5.一种同时检测食品中单增李斯特菌和金黄色葡萄球菌的双重荧光定量PCR方法，包括以下步骤：（1）提取待检测食品的DNA；（2）建立PCR扩增体系：所提取的待检测食品的DNA，Taq DNA聚合酶，荧光定量PCR扩增缓冲液，灭菌去离子水，一对扩增单增李斯特菌的上、下游引物和一条检测单增李斯特菌的TaqMan探针，一对扩增金黄色葡萄球菌的上、下游引物和一条检测金黄色葡萄球菌的TaqMan探针；（3）将所建立的PCR扩增体系在荧光定量PCR仪上进行PCR扩增，根据扩增曲线、标准曲线或/和Ct值对样品中的单增李斯特菌和金黄色葡萄球菌进行定性或定量分析；其中，所述的一对扩增单增李斯特菌的上、下游引物的核苷酸序列分别为SEQ ID No.1和SEQ ID No.2所示，所述的检测单增李斯特菌的TaqMan探针的核苷酸序列为SEQ ID No.3所示；所述的一对扩增金黄色葡萄球菌的上、下游引物的核苷酸序列分别为SEQ ID No.4和SEQ ID No.5所示，所述的检测金黄色葡萄球菌的TaqMan探针的核苷酸序列为SEQ ID No.6所示。

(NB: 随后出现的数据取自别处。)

(** * sysdb_sudo: the sudo rule cache of SSSD (src/db/sysdb_sudo.c)

    A shallow embedding of the functions of [sysdb_sudo.c] and the
    properties of its time-window check, its search filter builder and its
    cache operations.

    Conventions of the embedding:
    - [errno_t] and [time_t] are [Z]; error codes carry their Linux values;
    - a C out-parameter is an extra argument (the value the caller's
      variable holds before the call) and an extra component of the result
      (the value it holds afterwards);
    - a NULL-terminated [char **] array is a [list string], a pointer that
      may be NULL is an [option];
    - the talloc allocations made by the functions of this file are taken to
      succeed, so their [NULL_CHECK] branches do not appear; functions of
      other files keep the error codes they return;
    - what [sysdb_sudo.c] takes from its headers, from libc and from the rest
      of sysdb is gathered in three interfaces ([SudoHeader], [Libc],
      [Sysdb]); the definitions and theorems are stated over any
      implementation of them. *)

From Stdlib Require Import ZArith List String Ascii Bool Lia DecimalString.
Import ListNotations.
Local Open Scope string_scope.
Local Open Scope Z_scope.

Set Implicit Arguments.

(** ** Error codes and scalar types *)

Definition errno_t := Z.
Definition time_t := Z.
Definition uid_t := Z.

Definition EOK : errno_t := 0.
Definition ENOENT : errno_t := 2.
Definition EIO : errno_t := 5.
Definition ENOMEM : errno_t := 12.
Definition EINVAL : errno_t := 22.

(** ** Attribute bags

    [struct sysdb_attrs] and [struct ldb_message] both carry an array of
    [struct ldb_message_element]: an attribute name and its values, in
    order. *)

Record ldb_message_element := mk_element {
  el_name : string;
  el_values : list string
}.

Definition sysdb_attrs := list ldb_message_element.
Definition ldb_message := list ldb_message_element.

(** libldb's [ldb_msg_find_element]: the first element with the given
    name, NULL when there is none. *)
Fixpoint ldb_msg_find_element (msg : ldb_message) (name : string)
  : option ldb_message_element :=
  match msg with
  | [] => None
  | el :: rest =>
      if String.eqb (el_name el) name then Some el
      else ldb_msg_find_element rest name
  end.

(** libldb's [ldb_msg_find_attr_as_string]: the first value of the
    attribute, the default (here always NULL) when the attribute is missing
    or has no value. *)
Definition ldb_msg_find_attr_as_string (msg : ldb_message) (name : string)
  : option string :=
  match ldb_msg_find_element msg name with
  | Some el => hd_error (el_values el)
  | None => None
  end.

(** Decimal numerals, for [ldb_msg_find_attr_as_uint64] and ["%llu"]. *)
Definition digit_of_ascii (c : ascii) : option Z :=
  let n := Z.of_nat (nat_of_ascii c) in
  if (48 <=? n) && (n <=? 57) then Some (n - 48) else None.

Fixpoint parse_digits (acc : Z) (s : string) : option Z :=
  match s with
  | EmptyString => Some acc
  | String c rest =>
      match digit_of_ascii c with
      | Some d => parse_digits (10 * acc + d) rest
      | None => None
      end
  end.

(** libldb's [ldb_msg_find_attr_as_uint64]: the first value read as a
    decimal number; the default when the attribute is missing, has no
    value, is not a numeral or does not fit 64 bits. *)
Definition ldb_msg_find_attr_as_uint64 (msg : ldb_message) (name : string)
  (default : Z) : Z :=
  match ldb_msg_find_attr_as_string msg name with
  | Some (String c rest as v) =>
      match parse_digits 0 v with
      | Some n => if n <? 2 ^ 64 then n else default
      | None => default
      end
  | _ => default
  end.

(** Modelled from the spec: [sysdb_attrs_get_string_array] is defined in
    db/sysdb.c, which is not part of the sources at hand.  The rule record
    is an ordered mapping from attribute name to its values; reading an
    attribute gives its values in attribute order, and a missing attribute
    is reported as [ENOENT] (the code the [done] label of
    [sysdb_sudo_check_time] tests for).  An attribute that is present with
    no value gives [EOK] and an array holding only the terminating NULL. *)
Definition sysdb_attrs_get_string_array (attrs : sysdb_attrs) (name : string)
  : errno_t * list string :=
  match ldb_msg_find_element attrs name with
  | Some el => (EOK, el_values el)
  | None => (ENOENT, [])
  end.
Lemma index_cell_Some (h : heap) (p : addr) (k : string) (x : value) :
  index_cell h p k = Some x
  <-> exists idx, strconv_Atoi k = Some idx
                  /\ (0 <= idx < Z.of_nat (length (cell h p)))%Z
                  /\ cell h p !! Z.to_nat idx = Some x.
Proof.
  unfold index_cell. split.
  - destruct (strconv_Atoi k) as [idx|]; [|discriminate].
    destruct ((0 <=? idx)%Z && (idx <? Z.of_nat (length (cell h p)))%Z) eqn:Hin;
      [|discriminate].
    intros Hx. exists idx. repeat split; [lia..|done].
  - intros (idx & -> & Hin & Hx).
    replace ((0 <=? idx)%Z && (idx <? Z.of_nat (length (cell h p)))%Z) with true; [done|].
    symmetry. apply andb_true_iff. split; lia.
Qed.

(** C7.  A path is resolved key by key from the input value, each key in the
    value the previous one selected.  In a list a key selects only if it reads
    as an integer that is not negative and within bounds.  Where a key selects
    nothing, the strict policy fails with the error naming the keys tried so
    far joined by dots, and the permissive policies answer false or nil.  On
    [{"a": {"b": [10, 20]}}]: [a.b[1]] is 20 under every policy, [a.b[5]] and
    [a.b["x"]] fail strictly with the paths a.b.5 and a.b.x, and [a.b[5]]
    is false or nil permissively. *)
Theorem selector_resolution (X : Externals) (behavior : MissingFieldBehavior)
    (keys : list string) (i : nat) (k : string) (rest : list string) (v : value) (h : heap) :
  selectPath behavior keys i [] v h = (v, None)
  /\ selectPath behavior keys i (k :: rest) v h
     = match selectStep k v h with
       | Some val => selectPath behavior keys (S i) rest val h
       | None => handleMissingField behavior (firstn (S i) keys)
       end
  /\ (forall p x,
        selectStep k (VSlice p) h = Some x
        <-> exists idx, strconv_Atoi k = Some idx
                        /\ (0 <= idx < Z.of_nat (length (cell h p)))%Z
                        /\ cell h p !! Z.to_nat idx = Some x)
  /\ handleMissingField ErrorOnMissingField (firstn (S i) keys)
     = (VNil, Some (Errorf "unknown parameter %s" [AS (strings_Join (firstn (S i) keys) ".")]))
  /\ handleMissingField FalseOnMissingField (firstn (S i) keys) = (VBool false, None)
  /\ handleMissingField NilOnMissingField (firstn (S i) keys) = (VNil, None)
  /\ Evaluate X "a.b[1]" nested [WithMissingFieldBehavior X behavior] nestedHeap
     = Done ((VFloat 20, None), nestedHeap)
  /\ Evaluate X "a.b[5]" nested [WithMissingFieldBehavior X ErrorOnMissingField] nestedHeap
     = Done ((VNil, Some (Errorf "unknown parameter %s" [AS "a.b.5"])), nestedHeap)
  /\ Evaluate X ("a.b[" ++ quoted "x" ++ "]") nested
       [WithMissingFieldBehavior X ErrorOnMissingField] nestedHeap
     = Done ((VNil, Some (Errorf "unknown parameter %s" [AS "a.b.x"])), nestedHeap)
  /\ Evaluate X "a.b[0 - 1]" nested [WithMissingFieldBehavior X ErrorOnMissingField] nestedHeap
     = Done ((VNil, Some (Errorf "unknown parameter %s" [AS "a.b.-1"])), nestedHeap)
  /\ Evaluate X "a.b[5]" nested [WithMissingFieldBehavior X FalseOnMissingField] nestedHeap
     = Done ((VBool false, None), nestedHeap)
  /\ Evaluate X "a.b[5]" nested [WithMissingFieldBehavior X NilOnMissingField] nestedHeap
     = Done ((VNil, None), nestedHeap).
Proof.
  split; [reflexivity|]. split; [apply selectPath_step|].
  split; [intros p x; apply index_cell_Some|].
  do 3 (split; [reflexivity|]).
  split; [destruct behavior; vm_compute; reflexivity|].
  repeat split; vm_compute; reflexivity.
Qed.

(** *** The ternary operator *)

Lemma nil_or_zero_spec (x : value) :
  nil_or_zero x = true <-> x = VNil \/ IsZero x = true.
Proof. destruct x; simpl; intuition discriminate. Qed.

Lemma ifEvaluable_run (e a b : Evaluable) (c : context) (v x : value) (h h1 : heap) :
  e c v h = ((x, None), h1) ->
  ifEvaluable e a b c v h = if nil_or_zero x then b c v h1 else a c v h1.
Proof. intros He. unfold ifEvaluable, bindE. rewrite He. by destruct (nil_or_zero x). Qed.

Lemma ifEvaluable_error (e a b : Evaluable) (c : context) (v x : value) (err : goerror)
    (h h1 : heap) :
  e c v h = ((x, Some err), h1) -> ifEvaluable e a b c v h = ((VNil, Some err), h1).
Proof. intros He. unfold ifEvaluable, bindE. by rewrite He. Qed.

(** How [parseIf] reads the branches. *)
Lemma parseIf_branches (X : Externals) (p : Parser) (e a : Evaluable) (s s1 s2 : PState) (tok : rune) :
  pParseExpression p s = Done (a, s1) -> Scan X s1 = Done (tok, s2) ->
  (tok = scanner_EOF -> parseIf X p e s = Done (ifEvaluable e a (p_Const VNil), s2))
  /\ (tok = rune_of ":" ->
      forall b s3, pParseExpression p s2 = Done (b, s3) ->
                   parseIf X p e s = Done (ifEvaluable e a b, s3))
  /\ (tok <> scanner_EOF -> tok <> rune_of ":" ->
      parseIf X p e s = Failed (Expected "<> ? <> : <>" [rune_of ":"; scanner_EOF] s2)).
Proof.
  intros Ha Hscan. unfold parseIf, bindP. rewrite Ha, Hscan. repeat split.
  - intros ->. reflexivity.
  - intros -> b s3 Hb. simpl. by rewrite Hb.
  - intros H1 H2.
    destruct (Z.eqb_spec tok (rune_of ":")) as [|_]; [done|].
    destruct (Z.eqb_spec tok scanner_EOF) as [|_]; [done|]. reflexivity.
Qed.

(** C4 (the claim as it stands fails).  A [?] clause that is not followed by
    [:] gets no else branch unless the input ends there: inside parentheses
    and inside an array literal, [0 ? 2] does not evaluate to nil, it is
    refused by the parser. *)
Lemma else_is_optional_at_the_end_only :
  Evaluate X0 "(0 ? 2)" VNil [] []
  = Failed (Errorf "unexpected %s while scanning %s expected %s"
              [AZ (rune_of ")"); AS "<> ? <> : <>"; AZ (rune_of ":"); AZ scanner_EOF])
  /\ Evaluate X0 "[0 ? 2, 3]" VNil [] []
     = Failed (Errorf "unexpected %s while scanning %s expected %s"
                 [AZ (rune_of ","); AS "<> ? <> : <>"; AZ (rune_of ":"); AZ scanner_EOF])
  /\ Evaluate X0 "0 ? 2" VNil [] [] = Done ((VNil, None), []).
Proof. repeat split; vm_compute; reflexivity. Qed.

(** C4 (as amended).  The evaluator of [e ? a : b] evaluates [e], then only
    the branch it selects: [b] exactly when the condition is nil or the zero
    value of its type, [a] otherwise; the answer and the heap are those of
    that branch.  After the then branch [parseIf] reads one token: at the end
    of the input the else branch is a constant nil, after [:] it is the
    expression that follows, and any other token is a parse error that
    expects [:] or the end of the input.  So [1 ? 2 : 3] is 2, [0 ? 2 : 3] is
    3, [1 ? 2] is 2 and [0 ? 2] is nil, while [(0 ? 2)], [[0 ? 2, 3]] and
    [0 ? 2 3] are refused; with the else branch written out the clause is
    accepted inside parentheses and array literals. *)
Theorem ternary (X : Externals) (e a b : Evaluable) (c : context) (v x : value)
    (h h1 : heap) :
  e c v h = ((x, None), h1) ->
  ifEvaluable e a b c v h = (if nil_or_zero x then b c v h1 else a c v h1)
  /\ (nil_or_zero x = true <-> x = VNil \/ IsZero x = true)
  /\ (forall p s s1 s2 s3 tok,
        pParseExpression p s = Done (a, s1) -> Scan X s1 = Done (tok, s2) ->
        (tok = scanner_EOF -> parseIf X p e s = Done (ifEvaluable e a (p_Const VNil), s2))
        /\ (tok = rune_of ":" -> pParseExpression p s2 = Done (b, s3) ->
            parseIf X p e s = Done (ifEvaluable e a b, s3))
        /\ (tok <> scanner_EOF -> tok <> rune_of ":" ->
            parseIf X p e s
            = Failed (Expected "<> ? <> : <>" [rune_of ":"; scanner_EOF] s2)))
  /\ operators (full X) !! "?" = Some (DefPostfix (parseIf X))
  /\ Evaluate X "1 ? 2 : 3" VNil [] [] = Done ((VFloat 2, None), [])
  /\ Evaluate X "0 ? 2 : 3" VNil [] [] = Done ((VFloat 3, None), [])
  /\ Evaluate X "1 ? 2" VNil [] [] = Done ((VFloat 2, None), [])
  /\ Evaluate X "0 ? 2" VNil [] [] = Done ((VNil, None), [])
  /\ Evaluate X "(0 ? 2)" VNil [] []
     = Failed (Errorf "unexpected %s while scanning %s expected %s"
                 [AZ (rune_of ")"); AS "<> ? <> : <>"; AZ (rune_of ":"); AZ scanner_EOF])
  /\ Evaluate X "[0 ? 2, 3]" VNil [] []
     = Failed (Errorf "unexpected %s while scanning %s expected %s"
                 [AZ (rune_of ","); AS "<> ? <> : <>"; AZ (rune_of ":"); AZ scanner_EOF])
  /\ Evaluate X "0 ? 2 3" VNil [] []
     = Failed (Errorf "unexpected %s while scanning %s expected %s"
                 [AZ scanner_Int; AS "<> ? <> : <>"; AZ (rune_of ":"); AZ scanner_EOF])
  /\ Evaluate X "(0 ? 2 : 3)" VNil [] [] = Done ((VFloat 3, None), [])
  /\ Evaluate X "[0 ? 2 : 1, 3]" VNil [] []
     = Done ((VSlice 0, None), [[VFloat 1; VFloat 3]]).
Proof.
  intros He. split; [by apply ifEvaluable_run|]. split; [apply nil_or_zero_spec|].
  split.
  { intros p s s1 s2 s3 tok Ha Hscan.
    destruct (parseIf_branches X p e a s s1 s2 tok Ha Hscan) as (Heof & Hcolon & Hother).
    split; [done|]. split; [|done]. intros Htok Hb. by apply Hcolon. }
  split.
  { unfold full, ternaryOperator. generalize (parseIf X). intros f. vm_compute. reflexivity. }
  repeat split; vm_compute; reflexivity.
Qed.
(** The keys of a row come in the order JavaScript keeps them: the
    array indices first, ascending, then the other keys. *)
Fixpoint own_key_order (ks : list string) : bool :=
  match ks with
  | [] => true
  | k :: rest =>
      forallb
        (fun k' =>
           match array_index k, array_index k' with
           | Some i, Some j => (i <? j)%N
           | None, Some _ => false
           | _, None => true
           end)
        rest
      && own_key_order rest
  end.

(** An entry as the copy loop writes it, and the entries it keeps. *)
Definition format_field (kv : string * value) : string * value :=
  (fst kv, formatNumber (snd kv)).

Definition visible_entry (kv : string * value) : bool :=
  negb (String_startsWith "_" (fst kv)).

(** The array index that [parseInt(activeTab.split("-")[1], 10)] is
    read as, when it is one. *)
Definition tab_index (activeTab : string) : option N :=
  array_index
    (ToString
       (VNum (parseInt10
                match nth_error (String_split "-" activeTab) 1 with
                | Some s => VStr s
                | None => VUndefined
                end))).

(** No character of [s] is a hyphen; no character of [s] is a double
    quote. *)
Definition no_dash (s : string) : bool :=
  all_chars (fun c => negb (Ascii.eqb c "-")) s.

Definition no_quote (s : string) : bool :=
  all_chars (fun c => negb (Ascii.eqb c (ascii_of_nat 34))) s.


(** A reader of CSV text. Fields are separated by commas and records
    by line feeds; a field that starts with a double quote runs to its
    closing quote, two quotes in a row inside it standing for one. The
    scan returns the records of the rest of the text, the first field
    of the first record being what is left of the field it is in. *)
Inductive csv_state : Type := AtField | InPlain | InQuoted | AfterQuote.

Definition csv_push (c : ascii) (res : option (list (list string)))
  : option (list (list string)) :=
  match res with
  | Some ((f :: fs) :: records) => Some ((String c f :: fs) :: records)
  | _ => None
  end.

Definition csv_end_field (res : option (list (list string)))
  : option (list (list string)) :=
  match res with
  | Some (record :: records) => Some (("" :: record) :: records)
  | _ => None
  end.

Definition csv_end_record (res : option (list (list string)))
  : option (list (list string)) :=
  match res with
  | Some records => Some ([""] :: records)
  | None => None
  end.

Definition is_quote (c : ascii) : bool := Ascii.eqb c (ascii_of_nat 34).
Definition is_comma (c : ascii) : bool := Ascii.eqb c ",".
Definition is_lf (c : ascii) : bool := Ascii.eqb c (ascii_of_nat 10).

Fixpoint csv_scan (st : csv_state) (s : string) : option (list (list string)) :=
  match s with
  | "" =>
      match st with
      | InQuoted => None
      | _ => Some [[""]]
      end
  | String c rest =>
      match st with
      | AtField =>
          if is_quote c then csv_scan InQuoted rest
          else if is_comma c then csv_end_field (csv_scan AtField rest)
          else if is_lf c then csv_end_record (csv_scan AtField rest)
          else csv_push c (csv_scan InPlain rest)
      | InPlain =>
          if is_quote c then None
          else if is_comma c then csv_end_field (csv_scan AtField rest)
          else if is_lf c then csv_end_record (csv_scan AtField rest)
          else csv_push c (csv_scan InPlain rest)
      | InQuoted =>
          if is_quote c then csv_scan AfterQuote rest
          else csv_push c (csv_scan InQuoted rest)
      | AfterQuote =>
          if is_quote c then csv_push c (csv_scan InQuoted rest)
          else if is_comma c then csv_end_field (csv_scan AtField rest)
          else if is_lf c then csv_end_record (csv_scan AtField rest)
          else None
      end
  end.

Definition csv_parse (text : string) : option (list (list string)) :=
  csv_scan AtField text.

(** A text with no comma, double quote or line feed. *)
Definition csv_plain (s : string) : bool :=
  all_chars (fun c => negb (is_quote c || is_comma c || is_lf c)) s.

(** The text a cell stands for: empty for a missing value. *)
Definition exported_text (row : obj) (col : string) : string :=
  join_text (get row col).

(** [text] put before the first field of the first record. *)
Fixpoint csv_prepend (text : string) (res : option (list (list string)))
  : option (list (list string)) :=
  match text with
  | "" => res
  | String c r => csv_push c (csv_prepend r res)
  end.

(** What the reader does where a field ends, and the texts that start
    so. *)
Definition csv_delim (rest : string) : option (list (list string)) :=
  match rest with
  | "" => Some [[""]]
  | String c r =>
      if is_comma c then csv_end_field (csv_scan AtField r)
      else csv_end_record (csv_scan AtField r)
  end.

Definition at_delim (rest : string) : bool :=
  match rest with
  | "" => true
  | String c _ => is_comma c || is_lf c
  end.

(** An encoded field and the text it stands for: the text itself when
    it is plain, or the text quoted with its quotes doubled. *)
Definition csv_encodes (enc text : string) : Prop :=
  (csv_plain text = true /\ enc = text)
  \/ enc = dquote ++ String_replaceAll (ascii_of_nat 34) (dquote ++ dquote) text
           ++ dquote.

(** ** Sample inputs *)

Definition num (z : Z) : value := VNum (num_of_Z z).

Definition config_of (ty : string) (x y : option string) : VizConfig :=
  {| viz_type := VStr ty;
     viz_axes := Some {| axes_x := x; axes_y := y |};
     viz_annotations := None |}.

(** A row whose own [value] column holds a text. *)
Definition row_value_text : obj :=
  [("region", VStr "west"); ("value", VStr "high")].

Definition row_sales : obj :=
  [("region", VStr "west"); ("sales", num 10); ("value", VNull);
   ("percentage", num 40)].

(** A data set with two measures, and its bar chart. *)
Definition sales_by_region : list obj :=
  [[("region", VStr "west"); ("q1", num 10); ("q2", num 20)];
   [("region", VStr "east"); ("q1", num 30); ("q2", num 5)]].

Definition bar_region_q1 : VizConfig := config_of "bar" (Some "region") (Some "q1").

(** A dot annotation that gives [x] and no [y]: [{type: "dot", x: 5}]. *)
Definition dot_without_y : Annotation :=
  {| anno_type := VStr "dot"; anno_mode := VUndefined;
     anno_x := num 5; anno_y := VUndefined;
     anno_label := VUndefined; anno_style := None |}.

Definition no_visualizations : Props :=
  {| data := DataRows sales_by_region; visualizations := None; title := "Sales" |}.

Definition no_rows : Props :=
  {| data := DataRows []; visualizations := Some [bar_region_q1]; title := "Sales" |}.

(** [{type: "line", mode: m}] *)
Definition line_with_mode (m : string) : Annotation :=
  {| anno_type := VStr "line"; anno_mode := VStr m;
     anno_x := VUndefined; anno_y := VUndefined;
     anno_label := VUndefined; anno_style := None |}.

(** A bar chart with an average line, over normalized rows whose
    second [y] is a text. *)
Definition bar_with_average : VizConfig :=
  {| viz_type := VStr "bar";
     viz_axes := Some {| axes_x := Some "region"; axes_y := Some "y" |};
     viz_annotations := Some [line_with_mode "average"] |}.

Definition rows_with_text : list obj :=
  useProcessedData
    (DataRows [[("region", VStr "west"); ("y", num 10)];
               [("region", VStr "east"); ("y", VStr "abc")]])
    (Some bar_with_average).

Definition rows_10_20_30 : list obj :=
  [[("y", num 10)]; [("y", num 20)]; [("z", num 1)]; [("y", num 30)]].

(** A data set with a quoted nickname, and the component showing it. *)
Definition sellers : list obj :=
  [[("seller", VStr ("Bob " ++ dquote ++ "The Closer" ++ dquote ++ " Smith"));
    ("totalSales", num 150); ("_id", num 7)];
   [("seller", VStr "Ann, Lee"); ("totalSales", VNull); ("_id", num 8)]].

Definition sellers_props : Props :=
  {| data := DataRows sellers;
     visualizations := Some [config_of "bar" (Some "seller") (Some "totalSales DESC")];
     title := "Top  Sellers 2024" |}.


(** A number written as a decimal literal. *)
Definition lit (s : string) : value := VNum (StringToNumber s).



(** Points with two measures, one of them hidden. *)
Definition points : list obj :=
  [[("w", num 1); ("h", num 2); ("_z", num 3)];
   [("w", num 4); ("h", num 5); ("_z", num 6)]].

Definition scatter_w_h : VizConfig := config_of "scatter" (Some "w") (Some "h asc").

(** Two rows with a measure [y], for the older components. *)
Definition rows_10_20 : list obj := [[("y", num 10)]; [("y", num 20)]].

(** * Properties *)

Tactic Notation "andb_split" hyp(H) "as" simple_intropattern(p) :=
  apply Bool.andb_true_iff in H; destruct H as p.

(** ** Strings: appending and trimming *)

Lemma append_nil_r (s : string) : s ++ "" = s.
Proof. induction s as [|c t IH]; simpl; [reflexivity|now rewrite IH]. Qed.

Lemma append_assoc (a b c : string) : (a ++ b) ++ c = a ++ b ++ c.
Proof. induction a as [|x t IH]; simpl; [reflexivity|now rewrite IH]. Qed.

Lemma all_chars_app (p : ascii -> bool) (a b : string) :
  all_chars p (a ++ b) = all_chars p a && all_chars p b.
Proof.
  induction a as [|c t IH]; simpl; [reflexivity|].
  now rewrite IH, Bool.andb_assoc.
Qed.

Lemma trim_start_ws (t : string) : all_chars is_ws t = true -> trim_start t = "".
Proof.
  induction t as [|c r IH]; simpl; [reflexivity|].
  intro H. andb_split H as [H1 H2].
  rewrite H1. now apply IH.
Qed.

Lemma trim_end_ws (t : string) : all_chars is_ws t = true -> trim_end t = "".
Proof.
  induction t as [|c r IH]; simpl; [reflexivity|].
  intro H. andb_split H as [H1 H2].
  now rewrite (IH H2), H1.
Qed.

Lemma trim_end_app_ws (x t : string) :
  all_chars is_ws t = true -> trim_end (x ++ t) = trim_end x.
Proof.
  intro H. induction x as [|c r IH]; simpl.
  - now apply trim_end_ws.
  - now rewrite IH.
Qed.

Lemma trim_start_app_ws (x t : string) :
  all_chars is_ws t = true ->
  exists t', all_chars is_ws t' = true /\ trim_start (x ++ t) = trim_start x ++ t'.
Proof.
  intro H. induction x as [|c r IH]; simpl.
  - exists "". split; [reflexivity|now apply trim_start_ws].
  - destruct (is_ws c); [exact IH|].
    exists t. now split.
Qed.

Lemma String_trim_app_ws (x t : string) :
  all_chars is_ws t = true -> String_trim (x ++ t) = String_trim x.
Proof.
  intro H. unfold String_trim.
  destruct (trim_start_app_ws x t H) as [t' [H' E]].
  rewrite E. now apply trim_end_app_ws.
Qed.

Lemma trim_start_no_ws (s : string) : no_ws s = true -> trim_start s = s.
Proof.
  destruct s as [|c r]; simpl; [reflexivity|].
  intro H. andb_split H as [H _].
  now destruct (is_ws c).
Qed.

Lemma trim_end_no_ws (s : string) : no_ws s = true -> trim_end s = s.
Proof.
  induction s as [|c r IH]; simpl; [reflexivity|].
  intro H. andb_split H as [H1 H2].
  rewrite (IH H2). now destruct (is_ws c).
Qed.

Lemma String_trim_no_ws (s : string) : no_ws s = true -> String_trim s = s.
Proof.
  intro H. unfold String_trim.
  rewrite trim_start_no_ws by exact H. now apply trim_end_no_ws.
Qed.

6.按照权利要求5所述的双重荧光定量PCR方法，其特征在于：所述的荧光定量PCR扩增缓冲液中含有dNTPs和Mg²⁺ ; 

在SEQ ID No.3所示探针的5′端连接有荧光报告基团，3′ 端连有非荧光淬灭基团；优选的，所述的荧光报告基团是FAM，所述的非荧光淬灭基团是Eclipse；

在SEQ ID No.6所示探针的5′端连接有荧光报告基团，3′ 端连有非荧光淬灭基团；优选的，所述的荧光报告基团是JOE，所述的非荧光淬灭基团是Eclipse。

7.按照权利要求5所述的双重荧光定量PCR方法，其特征在于：

 所述的定性分析包括以下步骤：设定阈值；如果PCR扩增曲线超过设定的阈值即为阳性，说明待检测样品中检测到单增李斯特菌或金黄色葡萄球菌；如果PCR扩增曲线在阈值线以下即为阴性，说明待检测样品中没有检测到单增李斯特菌或金黄色葡萄球菌；

    所述的定量分析包括以下步骤: 建立标准曲线：将阳性标准单增李斯特菌模板或阳性标准金黄色葡萄球菌模板进行梯度稀释后进行PCR扩增， 以标准阳性模板的对数值为横坐标，以Ct值为纵坐标分别建立单增李斯特菌或金黄色葡萄球菌的标准曲线；

    按照阳性标准模板相同的PCR扩增体系和扩增条件，将待扩增的样品进行PCR扩增，确定Ct值；通过标准曲线和所确定的Ct值对检测样品进行定量分析。